CNN Brasil Money

Alphabet supera expectativas de lucros e receitas no 4º trimestre

Mesmo com resultados acima das expectativas, ações da Alphabet caem com foco do mercado nos desdobramentos da IA

Matheus Andrade, especial para AE, do Estadão Conteúdo
Ilustração com o logotipo da Alphabet
Ilustração com o logotipo da Alphabet  • O logotipo da Alphabet é visto nesta ilustração tirada em 16 de fevereiro de 2025. REUTERS/Dado Ruvic
Compartilhar matéria

A Alphabet, que controla o Google, relatou lucros e receitas do trimestre encerrado em dezembro que superaram as estimativas de Wall Street. Apesar disso, com atenções do mercado também aos desdobramentos de IA (inteligência artificial), as ações recuaram após a divulgação.

O lucro por ação foi de US$ 2,82, acima da estimativa consensual de Wall Street de US$ 2,63, e ante US$ 2,15 no ano passado. A receita do trimestre atingiu US$ 113,8 bilhões, superando as expectativas de US$ 111,3 bilhões e representando um aumento de 18% em relação ao ano anterior.

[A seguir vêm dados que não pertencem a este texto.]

Lemma level_full s pool : sv_pool s = Some pool -> 0 < healthy_upstreams (pool_stats pool) ->
  determine_degradation_level s = LevelFull.
Proof.
  intros Hs Hh. unfold determine_degradation_level. rewrite Hs, (bool_decide_true (is_Some (Some pool))), orb_true_r by eauto.
  cbn [negb]. destruct (Z.eqb_spec (healthy_upstreams (pool_stats pool)) 0); [lia|done].
Qed.
(** What the arguments of the command leave alone. *)
Record same_settings (q px : ProxySettings) : Prop := {
  sm_upstreams : px_upstreams q = px_upstreams px;
  sm_max : px_max q = px_max px;
  sm_fresh : px_fresh_secs q = px_fresh_secs px;
  sm_stale : px_stale_secs q = px_stale_secs px;
  sm_breaker : px_circuit_breaker q = px_circuit_breaker px;
  sm_limit : px_rate_limit q = px_rate_limit px;
  sm_agents : px_agents q = px_agents px;
  sm_key : px_api_key q = px_api_key px
}.
Lemma cli_fields a px : px_upstreams px <> [] -> same_settings (cli_overrides a px) px.
Proof.
  intros Hne. unfold cli_overrides, normalize_upstreams. simpl.
  destruct (px_upstreams px) eqn:Eu; [done|]. split; simpl; try done; by rewrite Eu.
Qed.
Lemma proxy_agents c rs rc : px_agents (projected c rs rc) = agents_for_ctx c.
Proof. rewrite <- (projected_agents c rs rc). unfold projected. by destruct (cf_agents c) eqn:Ea; simpl; rewrite ?Ea. Qed.

End Started.

(** ** Examples *)

#[local] Existing Instance DemoEnv.
#[local] Existing Instance ListedOrder.
Definition NativeClients : Clients := {| build_client := fun _ => Ok tt; pgvector_feature := false |}.
#[local] Existing Instance NativeClients.
#[local] Instance IdleDispatcher : Dispatcher Backends :=
  {| disp_present := has_upstream; disp_query := fun _ b m => (Err NotConfigured, b, m); disp_took := fun _ => 0 |}.

Definition demo_args : StartArgs :=
  {| sa_listen := None; sa_upstream := Some (lit "http://other"); sa_node_id := Some (lit "n1"); sa_peers := Some (lit "p1:9, p2:9") |}.
Definition demo_proxy : option CacheProxy :=
  match start_proxy (fun _ _ => Ok tt) (fun _ => None) 7 demo_clock (shared_file None) demo_args with
  | Ret (Ok p) => Some p | _ => None end.


(** A background process does not get the peers and the node id of its command. *)
Lemma daemon_forgets_peers :
  exists px, effective_proxy (shared_file None) = Ok px /\
    pp_enabled (px_peer (cli_overrides demo_args px)) = Some true /\
    pp_enabled (px_peer (cli_overrides (daemon_args demo_args) px)) = None.
Proof. eexists. split; [vm_compute; reflexivity|]. split; vm_compute; reflexivity. Qed.

(** A shared secret that refers to an undefined variable leaves the peer services to
    the interceptor, which without keys lets everybody pass. *)
Lemma undefined_secret_opens env now md p c raw :
  xp_peer p = Some c -> resolve_shared_secret env c = Err (UndefinedVariable raw) ->
  xp_api_key p = None -> xp_agents p = None -> xp_limiter p = None ->
  peer_guard env p = GuardKey (grpc_auth p) /\ (intercept now md (grpc_auth p)).1 = Ok tt.
Proof.
  intros Hp Hs Hk Ha Hl. unfold peer_guard. rewrite Hp, Hs. split; [done|].
  unfold intercept, auth_check, grpc_auth, requires_auth. by rewrite Hk, Ha, Hl.
Qed.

As receitas do Google Services aumentaram 14%, para US$ 95,9 bilhões, impulsionadas por um crescimento de 17% na busca do Google, outros 17% em assinaturas, plataformas e dispositivos, além de 9% em anúncios do YouTube. O Google Cloud registrou um aumento contínuo na demanda dos clientes, com um aumento de 48% nas receitas, para US$ 17,7 bilhões, impulsionado pelo crescimento do GCP (Google Cloud Platform) em Infraestrutura de IA empresarial e Soluções de IA empresarial, anunciou a empresa.

Sundar Pichai, CEO da Alphabet e do Google, afirmou: "Foi um trimestre excepcional para a Alphabet, com a receita anual ultrapassando US$ 400 bilhões pela primeira vez. O lançamento do Gemini 3 foi um marco importante e estamos com um ótimo ritmo de crescimento. O aplicativo Gemini cresceu para mais de 750 milhões de usuários ativos mensais. A busca registrou um volume de uso sem precedentes, com a IA impulsionando ainda mais esse crescimento".

Às 18h20 (de Brasília), as ações da Alphabet recuavam 2,12% no after hours de Nova York.